> **Problem details**
Which of the lines below mention the word "Hlater"? Pull each one out.

[Data to examine]

(** A delivery to a consumer ends with every event settled, unless a handler failed. *)
Lemma deliver_batches_complete fuel s b :
  bus_ok b -> all_readable b -> 1 <= batchSize <= 1000 -> (length (pending_rows (offset (sub_name s) b) b) < fuel)%nat ->
  let '(r, b') := deliver_batches schemas maxAttempts batchSize fuel s b in
  match r with
  | inr _ => forall r0 x, r0 ∈ outbox b -> readable schemas r0 = Some x -> offset (sub_name s) b < st_cursor r0 -> settled s x b'
  | inl e => exists x u, sub_handler s (st_envelope x) u = inl e
  end.
Proof.
  revert b. induction fuel as [|fuel IH]; intros b Hok Hall Hbatch Hfuel; [lia|].
  cbn [deliver_batches]. set (off := offset (sub_name s) b) in *. set (rows := replay _ _ _ _ _ _).
  assert (forall x, x ∈ rows -> stored_as x b /\ off < st_cursor x) as Hrows
    by (intros x Hx; by apply (replay_stored b off no_options (Some batchSize))).
  pose proof (fun r0 x Hw => rows_cover b off Hbatch r0 x Hw : _ -> x ∈ rows) as Hcover.
  pose proof (fun r0 Hr => rest_later b Hok Hall off Hbatch r0 Hr) as Hrest. fold rows in Hrest.
  pose proof (fun r0 Hr Hc => window_rest b off r0 Hr Hc) as Hsplit.
  destruct rows as [|x0 rows'] eqn:E.
  { intros r0 x Hr Hx Hc. destruct (Hsplit r0 Hr Hc) as [Hw|[Hl _]%Hrest]; [|simpl in Hl; lia].
    specialize (Hcover r0 x Hw Hx). by apply elem_of_nil in Hcover. }
  rewrite <- E in *. assert (x0 ∈ rows) as Hx0 by (rewrite E; left). clear rows' E.
  pose proof (process_all_ok s rows b Hok (fun y Hy => proj1 (Hrows y Hy))) as H.
  pose proof (fun bound => process_all_bound s rows b bound Hok) as Hb.
  destruct (process_all maxAttempts s rows b) as [[e|[]] b1]; destruct H as (Hok1 & Hg1 & Ho1 & Hs1 & _ & H).
  { destruct H as (x & u & _ & Hu). eauto. }
  destruct H as [Hat Hset].
  assert (forall x, x ∈ rows -> settled s x b1) as Hset1.
  { apply Hset; [apply (rows_sorted b Hok off Hbatch)|]. intros x Hx. by apply Hrows. }
  destruct (Z.ltb_spec (Z.of_nat (length rows)) batchSize) as [Hlast|Hmore].
  - intros r0 x Hr Hx Hc. apply Hset1. destruct (Hsplit r0 Hr Hc) as [Hw|[Hl _]%Hrest]; [by apply (Hcover r0)|lia].
  - destruct (Hrows x0 Hx0) as [(rx & Hrx & Erx & _) Hx0off]. pose proof (Hat x0 Hx0) as Hat0.
    specialize (IH b1 Hok1). unfold all_readable, pending_rows in IH. rewrite Ho1 in IH.
    assert (length (pending_rows (offset (sub_name s) b1) b) < length (pending_rows off b))%nat as Hless
      by (apply (pending_rows_shrink _ _ b rx); [lia|done|lia]).
    specialize (IH Hall Hbatch ltac:(unfold pending_rows in *; lia)).
    pose proof (deliver_batches_safe fuel s b1 Hok1) as (_ & Hg2 & _).
    destruct (deliver_batches schemas maxAttempts batchSize fuel s b1) as [[e|[]] b2]; [done|].
    intros r0 x Hr Hx Hc. destruct (Hsplit r0 Hr Hc) as [Hw|[_ Hlater]%Hrest].
    + apply (settled_grows s x b1 b2); [|done]. by apply Hset1, (Hcover r0).
    + apply (IH r0); [done|done|]. simpl in Hb. specialize (Hb (st_cursor r0 - 1)).
      enough (offset (sub_name s) b1 <= st_cursor r0 - 1) by lia. apply Hb; [|fold off; lia].
      intros y Hy. specialize (Hlater y Hy). destruct (Hrows y Hy). split; [done|lia].
Qed.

[/Data to examine]

> **Exercise response**
    intros r0 x Hr Hx Hc. destruct (Hsplit r0 Hr Hc) as [Hw|[_ Hlater]%Hrest].
      intros y Hy. specialize (Hlater y Hy). destruct (Hrows y Hy). split; [done|lia].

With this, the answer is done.